Social Justice Fallacies is a captivating book. Brave, bold, original, and painfully frank, it rests on Sowell’s unparalleled knowledge, amassed over a long lifetime of study. Now 93 years of age, he continues to dismantle sloppy ideological thinking with patient argument, carefully researched facts, perceptively illustrative examples, and telling statistics. Deeply thought out, his new work goes beyond refuting specific fallacies to provide a persuasive account of the social-justice movement's faulty premises and mindset, its pathological avoidance of reality, its hypocrisy, and its destructive arrogance. Cosmic justice may be satisfying to those who espouse its doctrines, but it does not help those it is intended to benefit.

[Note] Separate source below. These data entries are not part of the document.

(* ===== verification/MarkupVisitor.v ===== *)
(** [QmlMarkupVisitor] of qdoc (src/qdoc/qmlmarkupvisitor.cpp): it walks
    the AST of a QML snippet and rebuilds the source text with qdoc's
    markup ([<@type>], [<@name>], [<@comment>], ...) around the tokens
    and HTML entities for the ampersand, angle brackets and double quote.  The visitor's state is
    the record [Visitor]; [addExtra], [addMarkedUpToken], [addVerbatim]
    and [markedUpCode] are functions on it, each visit function is a
    [visit_*] definition, and [accept] runs them over a QQmlJS syntax tree
    [Node].  Source positions are [quint32] values with their wrap-around.
    The theorems: the markup reads back as the source, comments and
    pragmas included ([unmark], invariant [Good], theorem
    [markedUpCode_lossless]); [protect] round-trips; the
    constructor's merge of comments and pragmas and the attribute loop
    misbehave (findings); tokens visited out of order lose their markup. *)

From S2P Require Import Prelude QtCore.
From Stdlib Require Strings.String.
Import String.StringSyntax.

Local Open Scope string_scope.

(** ** Source locations (QQmlJS::SourceLocation) *)

Record SourceLocation := mkLoc {
  sl_offset : Z;
  sl_length : Z;
  sl_startLine : Z;
  sl_startColumn : Z
}.

(** [isValid]: not the default location. *)
Definition isValid (l : SourceLocation) : bool :=
  negb ((sl_offset l =? 0) && (sl_length l =? 0) && (sl_startLine l =? 0) && (sl_startColumn l =? 0)).

Definition noLoc : SourceLocation := mkLoc 0 0 0 0.
(* ===== verification/SignalSlotModel.v ===== *)
(** The data side of the signal/slot editor window of Qt Designer
    (src/designer/src/components/signalsloteditor/signalsloteditorwindow.cpp):
    [objectNameList], the list of object names a form offers, and
    [ConnectionModel], the item model that shows the form's connections
    as a four-column table and keeps its view informed of insertions and
    removals.  The connection editor ([SignalSlotEditor], not in the
    repository) is the record [Editor]: its connection list, each
    connection with an identity (a pointer in the code), and its
    selection.  The view side of [QAbstractItemModel] (the row count the
    view knows and the pending [beginInsertRows]/[beginRemoveRows]) is the
    record [View]; the editor's insertions and removals, with the signals
    they emit, are the steps of [sys_step]. *)

From S2P Require Import Prelude QtCore.
From stdpp Require Import sorting relations.
From Stdlib Require Strings.String.
Import String.StringSyntax.
Local Open Scope Z_scope.
Local Open Scope string_scope.

(** ** Forms and [objectNameList] *)

Inductive WidgetClass := QLayoutWidgetClass | SpacerClass | OtherWidgetClass.

Record FormWidget := mkFormWidget { w_class : WidgetClass; w_objectName : QString }.

(** An action: separator or not, its menu with the menu's name and
    whether the meta database manages it, its own name and whether the
    meta database manages it. *)
Record Action := mkAction {
  a_isSeparator : bool;
  a_menu : option (QString * bool);
  a_objectName : QString;
  a_managed : bool
}.
(** C17: when the user makes a row of the view current, the slots
    select its connection in the editor (alone, unless it was already
    selected), keep the editor's connections, and enable the remove
    button exactly when the new current index is valid. *)
Theorem view_click_syncs_editor (w : Window) (ed : Editor) (i : QModelIndex) (con : Connection) :
  w_handling w = false -> w_editor w = Some ed -> index_eq i (w_current w) = false ->
  indexToConnection (mkConnectionModel (Some ed)) (mapToSource i) = Some con ->
  exists w' ed', view_setCurrent mapToSource mapFromSource 2 w i = Some w' /\ w_current w' = i /\
    w_handling w' = false /\ w_editor w' = Some ed' /\ e_connections ed' = e_connections ed /\
    c_id con ∈ e_selected ed' /\ (selected ed con = false -> e_selected ed' = [c_id con]) /\
    w_removeEnabled w' = isValidIndex i.
Proof.
  intros Hh Hed Hne Hc. unfold view_setCurrent. rewrite Hne.
  cbn [updateEditorSelection updateDialogSelection updateUi set_current w_handling w_editor].
  rewrite Hh, Hed, Hc. destruct (selected ed con) eqn:Hsel.
  - eexists _, _. split_and!; [reflexivity|reflexivity|exact Hh|cbn; exact Hed|reflexivity| |done|].
    + by apply bool_decide_eq_true in Hsel.
    + cbn. by rewrite Hed.
  - cbn. eexists _, _. split_and!; [reflexivity..|cbn; set_solver|done|done].
Qed.
End WindowProps.

(** ** The window's invariant *)

(** The editor's selection: distinct connections of the editor. *)
Definition sel_ok (ed : Editor) : Prop := NoDup (e_selected ed) /\ e_selected ed ⊆ ids ed.

(** Outside the slots the guard is down, and the view is in step with
    the editor, whose selection is well formed. *)
Definition window_ok (w : Window) : Prop :=
  w_handling w = false /\
  match w_editor w with
  | None => True
  | Some ed => consistent (mkSys ed (w_view w)) /\ sel_ok ed
  end.

(** A new window is in step, with both buttons disabled until a form
    becomes active. *)
Lemma newWindow_ok : window_ok newWindow /\ w_addEnabled newWindow = false /\ w_removeEnabled newWindow = false.
Proof. split_and!; [split; done|done|done]. Qed.

Lemma foldr_max_ge (l : list nat) x : x ∈ l -> (x <= foldr Nat.max 0 l)%nat.
Proof. induction l as [|y l IH]; intros Hx; [by apply elem_of_nil in Hx|]. apply elem_of_cons in Hx as [->|Hx]; cbn; [lia|]. specialize (IH Hx). lia. Qed.

Lemma fresh_id_notin ed : fresh_id ed ∉ ids ed.
Proof. intros Hin. apply foldr_max_ge in Hin. unfold fresh_id in Hin. lia. Qed.

Lemma indexToConnection_in ed i c :
  indexToConnection (mkConnectionModel (Some ed)) i = Some c -> c_id c ∈ ids ed.
Proof.
  unfold indexToConnection, connection; cbn. repeat case_match; try done.
  intros Hl. apply list_elem_of_fmap. exists c. split; [done|]. by eapply list_elem_of_lookup_2.
Qed.

Lemma sel_ok_select ed con : c_id con ∈ ids ed -> sel_ok (select (selectNone ed) con).
Proof. intros Hin. split; cbn; [apply NoDup_singleton|set_solver]. Qed.

Lemma sel_ok_selectNone ed : sel_ok (selectNone ed).
Proof. split; cbn; [constructor|set_solver]. Qed.

Lemma sys_add_editor s con s' : sys_add s con = Some s' -> s_editor s' = ed_append (s_editor s) con.
Proof.
  unfold sys_add. destruct (aboutToAddConnection _ _ _) as [v1|]; [|done]. cbn.
  destruct (connectionAdded v1) as [v2|]; [|done]. cbn. intros E. by injection E as <-.
Qed.

Lemma sys_remove_editor s con s' : sys_remove s con = Some s' -> s_editor s' = ed_remove (s_editor s) con.
Proof.
  unfold sys_remove. destruct (aboutToRemoveConnection _ _ _) as [v1|]; [|done]. cbn.
  destruct (connectionRemoved v1) as [v2|]; [|done]. cbn. intros E. by injection E as <-.
Qed.

Lemma sel_ok_remove ed con : sel_ok ed -> sel_ok (ed_remove ed con).
Proof.
  intros [Hnd Hsub]. split; [by apply NoDup_filter|].
  rewrite ids_remove. intros x. cbn. rewrite !list_elem_of_filter. intros [? ?]. split; [done|]. by apply Hsub.
Qed.

Lemma sys_step_sel_ok s s' : sel_ok (s_editor s) -> sys_step s s' -> sel_ok (s_editor s').
Proof.
  intros Hok Hs. destruct Hs as [s con s' _ E|s con s' _ E|mflc s form i x b m' ed' E Hm].
  - rewrite (sys_add_editor _ _ _ E). destruct Hok as [? Hsub]. split; [done|].
    rewrite ids_append. set_solver.
  - rewrite (sys_remove_editor _ _ _ E). by apply sel_ok_remove.
  - destruct (setData_ids _ _ _ _ _ _ _ _ E Hm) as [Hids Hsel]. unfold sel_ok in *; cbn.
    by rewrite Hids, Hsel.
Qed.

Lemma deleteSelected_fold_ok (l : list nat) s :
  consistent s -> sel_ok (s_editor s) -> NoDup l -> l ⊆ ids (s_editor s) ->
  exists s', foldl (fun os con => s ← os; sys_remove s con) (Some s) l = Some s' /\
    consistent s' /\ sel_ok (s_editor s').
Proof.
  revert s. induction l as [|x l IH]; intros s Hc Hsel Hnd Hsub; cbn [foldl mbind option_bind]; [by eauto|].
  apply NoDup_cons in Hnd as [Hx Hnd].
  destruct (sys_remove_ok s x Hc) as (s1 & E & Hc1); [set_solver|]. rewrite E.
  apply IH; [done| |done|].
  - rewrite (sys_remove_editor _ _ _ E). by apply sel_ok_remove.
  - rewrite (sys_remove_editor _ _ _ E), ids_remove. intros y Hy.
    apply list_elem_of_filter. split; [set_solver|]. apply Hsub. set_solver.
Qed.

Lemma window_ok_edit w ed v h cur a r :
  w_handling w = false -> h = false -> consistent (mkSys ed v) -> sel_ok ed ->
  window_ok (mkWindow (Some ed) v h cur a r).
Proof. intros _ -> Hc Hs. by split. Qed.

Lemma window_ok_sys w ed s' :
  window_ok w -> w_editor w = Some ed -> consistent s' -> sel_ok (s_editor s') ->
  window_ok (updateUi (set_view (set_editor w (s_editor s')) (s_view s'))).
Proof. intros [Hh _] _ Hc Hs. destruct s'. by apply (window_ok_edit w). Qed.

Lemma addConnection_ok w : window_ok w -> exists w', addConnection w = Some w' /\ window_ok w'.
Proof.
  intros Hok. unfold addConnection. destruct (w_editor w) as [ed|] eqn:E; [|by eauto].
  pose proof Hok as [Hh Hed]. rewrite E in Hed. destruct Hed as [Hc Hsel].
  set (con := mkConnection (fresh_id ed) [] [] [] []).
  destruct (sys_add_ok _ con Hc (fresh_id_notin ed)) as (s' & Es & Hc'). rewrite Es. cbn.
  eexists. split; [reflexivity|]. apply (window_ok_sys w ed); [done|done|done|].
  apply (sys_step_sel_ok (mkSys ed (w_view w))); [done|]. apply (step_add _ con); [apply fresh_id_notin|exact Es].
Qed.

Lemma removeConnection_ok w : window_ok w -> exists w', removeConnection w = Some w' /\ window_ok w'.
Proof.
  intros Hok. unfold removeConnection. destruct (w_editor w) as [ed|] eqn:E; [|by eauto].
  pose proof Hok as [Hh Hed]. rewrite E in Hed. destruct Hed as [Hc [Hnd Hsub]].
  destruct (deleteSelected_fold_ok (e_selected ed) (mkSys ed (w_view w)) Hc (conj Hnd Hsub) Hnd Hsub)
    as (s' & Es & Hc' & Hsel'). unfold ce_deleteSelected. cbn [s_editor]. rewrite Es. cbn.
  eexists. split; [reflexivity|]. by apply (window_ok_sys w ed).
Qed.

(** A form's editor: distinct connections, a well-formed selection. *)
Definition editor_wf (ed : Editor) : Prop := NoDup (ids ed) /\ sel_ok ed.

Lemma setActiveFormWindow_ok w editor :
  window_ok w -> (forall ed, editor = Some ed -> editor_wf ed) ->
  (forall ed, editor = Some ed -> option_map e_id (w_editor w) = Some (e_id ed) -> w_editor w = Some ed) ->
  window_ok (setActiveFormWindow w editor).
Proof.
  intros Hok Hwf Hsame. pose proof Hok as [Hh Hed]. unfold setActiveFormWindow, setEditor; cbn.
  case_bool_decide as Hid; cbn.
  - destruct (w_editor w) as [ed|] eqn:E; [|by split].
    destruct editor as [ed'|]; [|done]. by split.
  - split; [done|]. destruct editor as [ed|]; [|done]. destruct (Hwf ed eq_refl) as [Hnd Hsel].
    split; [|done]. split_and!; cbn; [apply rowCount_model|done|done].
Qed.

Section WindowSteps.
Variable mapToSource mapFromSource : QModelIndex -> QModelIndex.

Lemma updateEditorSelection_ok w i :
  window_ok w -> exists w', updateEditorSelection mapToSource mapFromSource 2 w i = Some w' /\ window_ok w'.
Proof.
  intros Hok. pose proof Hok as [Hh Hed]. cbn [updateEditorSelection updateDialogSelection]. rewrite Hh.
  destruct (w_editor w) as [ed|] eqn:E; [|by eauto]. destruct Hed as [Hc Hsel].
  destruct (indexToConnection _ _) as [con|] eqn:Hi; [destruct (selected ed con); [by eauto|]|];
    cbn; eexists; (split; [reflexivity|]); apply (window_ok_edit w); try done.
  by eapply sel_ok_select, indexToConnection_in.
  apply sel_ok_selectNone.
Qed.

Lemma updateDialogSelection_ok w con :
  window_ok w -> exists w', updateDialogSelection mapToSource mapFromSource 2 w con = Some w' /\ window_ok w'.
Proof.
  intros Hok. pose proof Hok as [Hh Hed]. cbn [updateDialogSelection updateEditorSelection]. rewrite Hh.
  destruct (w_editor w) as [ed|] eqn:E; [|by eauto]. destruct Hed as [Hc Hsel].
  case_match; [by eauto|]. eexists. split; [reflexivity|]. unfold window_ok; cbn. rewrite E. by split.
Qed.

Lemma view_setCurrent_ok w i :
  window_ok w -> exists w', view_setCurrent mapToSource mapFromSource 2 w i = Some w' /\ window_ok w'.
Proof.
  intros Hok. unfold view_setCurrent. case_match; [by eauto|].
  apply updateEditorSelection_ok. destruct Hok as [Hh Hed]. by split.
Qed.

Lemma editor_select_ok w ed con :
  window_ok w -> w_editor w = Some ed -> c_id con ∈ ids ed ->
  exists w', editor_select mapToSource mapFromSource 2 w con = Some w' /\ window_ok w'.
Proof.
  intros Hok E Hin. unfold editor_select. rewrite E. case_match; [by eauto|].
  apply updateDialogSelection_ok. pose proof Hok as [Hh Hed]. rewrite E in Hed. destruct Hed as [Hc _].
  apply (window_ok_edit w); [done|done|exact Hc|by apply sel_ok_select].
Qed.

(** Everything that happens to the window: its buttons, a change of
    active form (to one whose editor is well formed; the same editor
    object when its identity is unchanged), the user's choice of a row
    or of a connection on the form, and the editor's own insertions,
    removals and edits through the model. *)
Inductive window_step : Window -> Window -> Prop :=
  | ws_add w w' : addConnection w = Some w' -> window_step w w'
  | ws_remove w w' : removeConnection w = Some w' -> window_step w w'
  | ws_form w editor :
      (forall ed, editor = Some ed -> editor_wf ed) ->
      (forall ed, editor = Some ed -> option_map e_id (w_editor w) = Some (e_id ed) -> w_editor w = Some ed) ->
      window_step w (setActiveFormWindow w editor)
  | ws_click w i w' : view_setCurrent mapToSource mapFromSource 2 w i = Some w' -> window_step w w'
  | ws_pick w ed con w' :
      w_editor w = Some ed -> c_id con ∈ ids ed ->
      editor_select mapToSource mapFromSource 2 w con = Some w' -> window_step w w'
  | ws_edit w ed s' :
      w_editor w = Some ed -> sys_step (mkSys ed (w_view w)) s' ->
      window_step w (updateUi (set_view (set_editor w (s_editor s')) (s_view s'))).

Lemma window_step_ok w w' : window_ok w -> window_step w w' -> window_ok w'.
Proof.
  intros Hok Hs. destruct Hs as [w w' E|w w' E|w editor Hwf Hsame|w i w' E|w ed con w' Hed Hin E|w ed s' Hed Hs].
  - destruct (addConnection_ok w Hok) as (w'' & E' & ?). congruence.
  - destruct (removeConnection_ok w Hok) as (w'' & E' & ?). congruence.
  - by apply setActiveFormWindow_ok.
  - destruct (view_setCurrent_ok w i Hok) as (w'' & E' & ?). congruence.
  - destruct (editor_select_ok w ed con Hok Hed Hin) as (w'' & E' & ?). congruence.
  - pose proof Hok as [Hh Hw]. rewrite Hed in Hw. destruct Hw as [Hc Hsel].
    apply (window_ok_sys w ed); [done|done|by eapply sys_step_consistent|].
    by apply (sys_step_sel_ok (mkSys ed (w_view w))).
Qed.

(** C4: from a window in step with its editor, every sequence of
    button clicks, form changes, selections and edits leads to a window
    that is still in step (the guard down, the view's rows those of the
    editor, nothing pending, the selection made of distinct connections
    of the editor), in which the add and remove buttons never fail a
    model assertion. *)
Theorem window_reachable_ok (w w' : Window) :
  window_ok w -> rtc window_step w w' ->
  window_ok w' /\ is_Some (addConnection w') /\ is_Some (removeConnection w').
Proof.
  intros Hok Hs. assert (window_ok w') as Hok'.
  { induction Hs; eauto using window_step_ok. }
  split; [done|]. destruct (addConnection_ok w' Hok') as (? & -> & _).
  destruct (removeConnection_ok w' Hok') as (? & -> & _). by split.
Qed.
End WindowSteps.

(** ** Witnesses *)

Definition sample_window : Window := mkWindow (Some sample_editor) (mkView 2 None) false invalidIndex true false.

Definition sample_classes (_ : QString) (_ : MemberType) (_ : QString) (_ : Form) : list (QString * list QString) :=
  [(qs "QDialog", [qs "reject()"; qs "accept()"]); ([], [qs "hidden()"])].

Definition sample_slot_editor : InlineEditor :=
  match createEditor sample_classes (Some sample_form) (fun _ => qs "okButton") 3 with
  | Some e => e | None => newInlineEditor
  end.

Lemma sample_window_ok : window_ok sample_window.
Proof.
  split; [reflexivity|]. cbn. split; [split_and!; [reflexivity|reflexivity|]|split; [constructor|set_solver]].
  apply (bool_decide_unpack _). reflexivity.
Qed.

Lemma delegate_editor_never_title_witness :
  let e' := activate (setText sample_slot_editor (qs "accept()")) 1 in
  (createEditor sample_classes (Some sample_form) (fun _ => qs "okButton") 3 = Some sample_slot_editor /\
   rtc ie_step (setText sample_slot_editor (qs "accept()")) e') /\
  (ie_current e' = ie_idx e' /\ isTitle (ie_rows e') (ie_current e') = false).
Proof.
  cbv zeta. assert (createEditor sample_classes (Some sample_form) (fun _ => qs "okButton") 3 = Some sample_slot_editor /\
   rtc ie_step (setText sample_slot_editor (qs "accept()")) (activate (setText sample_slot_editor (qs "accept()")) 1))
    as [Hc Hs] by (split; [reflexivity|apply rtc_once, ie_activate; split; [lia|vm_compute; reflexivity]]).
  split; [by split|]. exact (delegate_editor_never_title _ _ _ _ _ _ _ Hc Hs).
Defined.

So what are those of us who are not followers of the social-justice vision to do? “We can turn our attention,” Sowell advises, “from rhetoric to the realities of life—today it is especially important to get facts, rather than catchwords; not only current facts, but also the vast array of facts about what others have done in the past, both the successes and the failures.” After more than a century of social-justice campaigns, we are no closer to achieving the movement’s goals. Not only are we further from the promised land, but social-justice fallacies are inhibiting and sometimes reversing the progress its advocates champion.
Thomas Sowell has spent six decades as an economist and social theorist. His remarkable intellect and knowledge have made him dangerous to debate. “Television and print media wised up,” said the late Walter Williams. “You can’t win an argument with Thomas Sowell, so they just ignore what he’s written.” Brutally honest and astonishingly bright, Sowell is a man with history on his side because he has taken the trouble to study and understand it. Decades ago, he argued that electing black officials to public office would not be the answer to bridging disparities, that social activism would be the ruin of education, that the welfare state was subsidising people into dependence and more. And as all of this has come to pass, he has continued to study the consequences of the developments he foresaw.
Sowell has never been awarded the Nobel Prize, but his scholarship has transformed the thinking of leading luminaries and public intellectuals. It is time for the Nobel committee to correct a historic wrong and recognise this rare and singular mind. “The word ‘genius’ is thrown around so much that it's becoming meaningless,” Nobel Laureate Milton Friedman once noted, “but I think Tom Sowell is close to being one.”